Sin embargo, eran tan grandes los deseos del joven Aitor por conocer más cosas acerca del Gran Tejo y de su abuelo, que todos los recuerdos se le quedaban pequeños, no llegando a colmar, ni remotamente, su necesidad de saber. Ello le llevaba a no disfrutar de lo que ya sabía, y contribuía a aumentar su angustia por aquel inmenso vacío.

Sin saber muy bien por qué, una tarde de otoño se acercó hasta la curva del río, y enfiló el sendero hacia el caserío de Luis, el escultor. El hombre protegía sus grises cabellos con un pañolón sucio de polvo y sudor. Sus ojos, tras las gafas, contemplaban la figura que sus callosas manos trabajaban. Al ver llegar al chico interrumpió su labor y le invitó a sentarse a la puerta del taller. Pocas palabras le hicieron falta para descubrir las tribulaciones que afligían al muchacho. Pese a la confusión que le invadía, le resultaba transparente como el cristal.

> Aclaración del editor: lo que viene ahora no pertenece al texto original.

Lemma run_ansible_command_run (w : run_world) (cmd : list str) (timeout : Z)
    (ambient : dictobj) (h : gmap loc dictobj) :
  launched w = Ok tt ->
  let before := <[os_environ := ambient]> h in
  let env := fresh (dom before) in
  let after := drained (<[env := ansible_env ambient]> before) in
  run_ansible_command w cmd timeout (drained before)
  = match completion w with
    | None =>
        ([Do (Spawn cmd (Some (ansible_env ambient)) false); Do Kill;
          Do Communicate],
         (Ret (timeout_result timeout), after))
    | Some c =>
        (Do (Spawn cmd (Some (ansible_env ambient)) false)
         :: [Do Communicate],
         (match decode (cap_stdout c), decode (cap_stderr c) with
          | Ok out, Ok err =>
              Ret (JDict [(lit "stdout", JStr out);
                          (lit "stderr", JStr err);
                          (lit "returncode", JInt (cap_returncode c))])
          | Fault e, _ => Raise e
          | Ok _, Fault e => Raise e
          end, after))
    end.
Proof.
  intros Hl before env after. unfold run_ansible_command.
  erewrite bind_run by apply build_ansible_env_run.
  cbn [heap budget drained]. fold before. fold env.
  assert (before !! os_environ = Some ambient) as Hamb
    by apply lookup_insert_eq.
  unfold wait_for_communicate. rewrite Hl.
  destruct (completion w) as [c|].
  - run_prog. rewrite Hamb, !lookup_insert_eq. cbn [default from_option id].
    destruct (decode (cap_stdout c)) as [out|e] eqn:Ho.
    + destruct (decode (cap_stderr c)) as [err|e] eqn:He; run_prog; [done|].
      by rewrite (not_timeout _ _ He).
    + run_prog. by rewrite (not_timeout _ _ Ho).
  - run_prog. by rewrite Hamb, !lookup_insert_eq.
Qed.
(** * Inventory / sales summary pipeline of [inventory_app.py]

    A shallow embedding of the pipeline of [src/inventory_app.py.py]:
    the tabular loader [read_file], the two aggregations
    ([df_sales_grouped], [df_inv_grouped]), the merge, the derived
    columns, the final sort and the row styling [highlight_low_ratio].

    Numbers.  pandas holds the quantity columns as 64-bit integers or
    binary64 floats.  The pipeline as a whole (coercion, aggregation,
    merge, derived columns, sort and styling) is modelled on rationals [Q]
    with exact arithmetic: there a missing value is [None], as [fillna]
    sees it, and rounding to an integer ([np.rint]) and the cast
    [astype(int)] are written out on rationals.  What depends on the
    arithmetic of the 64-bit columns, the forecast and the ratio of
    step 4, is modelled a second time, row by row, on [int64] and
    binary64 numbers with their rounding, wrap-around, infinities and the
    exception of the cast ([score64]).

    Library calls.  [pd.to_numeric], [groupby(...).agg('sum')],
    [pd.merge], [Series.round], [astype(int)] and [sort_values] are
    modelled in the modules [np] and [pd] after their documented
    behaviour; the text-to-number parser and the file codecs are
    parameters. *)

From Stdlib Require Import ZArith QArith Qround Qabs Qreduction Qpower.
From Stdlib Require Import List String Ascii Bool.
From Stdlib Require Import Lia Lqa Permutation Sorted OrderedTypeEx.
From Stdlib Require Import Strings.Byte.
Import ListNotations.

Entiendo tus pesares, Aitor. Resulta muy difícil de llevar la ausencia de un ser querido, especialmente si sentimos que nos quedaba mucho por vivir y por aprender de él. Sin embargo, dentro de la desgracia eres afortunado por haberle tenido a tu lado durante ocho años, y aunque ahora no puedas comprenderlo, durante los ocho años más importantes de tu vida, pues son los años de la formación de las personas. Lo que tu abuelo te inculcó en ese tiempo ha conformado tu personalidad presente y futura.

Aitor frunció levemente el ceño y el brillo de su mirada fue una lluvia de preguntas.

Te intriga el porqué él decidió ir a morir a los pies del Gran Tejoprosiguió el escultor. Y ello hace que tus sentimientos hacia este árbol sean contradictorios sonrió. No le culpes de nada, Aitor, el Gran Tejo, como todos los demás tejos siempre respetarán a quienes los respeten. Ésa es la fuerza de la relación entre el ser humano y el tejo: el respeto. La naturaleza le concedió unas cualidades únicas, que los hombres han sabido entender, aceptar y valerse de ellas. Podría contarte muchas cosas acerca de los tejos, muchas leyendas, muchas anécdotas, muchas curiosidades, y te las contaré más adelante si te apetece. Ahora creo que lo único, y mejor, que puedo decirte es que la relación del tejo con el ser humano va más allá de la vida terrenal.
¿Qué quiere decir eso? preguntó el muchacho.
Por lo general, Aitor, las personas nos morimos con muchas cosas por contar, con muchas enseñanzas por comunicar. Cuando alguien fallece o es enterrado junto a un tejo, las raíces de éste llegan hasta la boca del difunto, aspiran sus secretos y, llevándolos a través del tronco hasta la punta de sus hojas, los liberan lanzándolos al viento.

Luis, el escultor que vivía en el caserío de la curva del río, calló con una enigmática sonrisa en los labios resecos. Aitor intuyó que no había dicho todo lo que sabía, pero no preguntó nada más. Algo le decía que no debía hacerlo.
De la misma forma, no regresó a la campa verde del Gran Tejo hasta el atardecer en que un impulso dentro de su pecho le aconsejó que lo hiciera. Soplaba una brisa lenta de otoño que traía aromas suaves. Una luz diáfana teñía de tonos amables las laderas de Sierra Salvada.

Tras un rato de pie frente al gran árbol, Aitor se sentó sobre la hierba. Sus ojos de trece años ascendían y descendían por el tronco terso y oscuro, su mirada se perdía en la frondosidad de su ramaje, su atención penetraba en el interior de la terrible oquedad. En un momento dado, la tierra se estremeció con un temblor de ola y el joven creyó sentir bajo su cuerpo un ejército de raíces contraerse y dilatarse en un movimiento de serpiente. Sin miedo alguno, elevó la mirada a las ramas más altas y la fijó en sus hojas. Un viento nacido de la nada acarició la copa del árbol y esparció en el aire de la tarde un polvo dorado que, por un instante, brilló al contacto con el último rayo de sol.

Nada más hubo que pudiera considerarse extraño. Aitor permaneció sentado aquel anochecer hasta que las sombras tendieron su velo sobre la Tierra y las formas se confundían.

Volvió al lado del Gran Tejo muchas tardes después de aquella. Sabía que los secretos de su abuelo estaban ya sueltos en el aire. Sabía que éstos penetrarían en él en el momento preciso. Bastaba con sentarse junto al árbol sagrado y observar, sentir, respirar.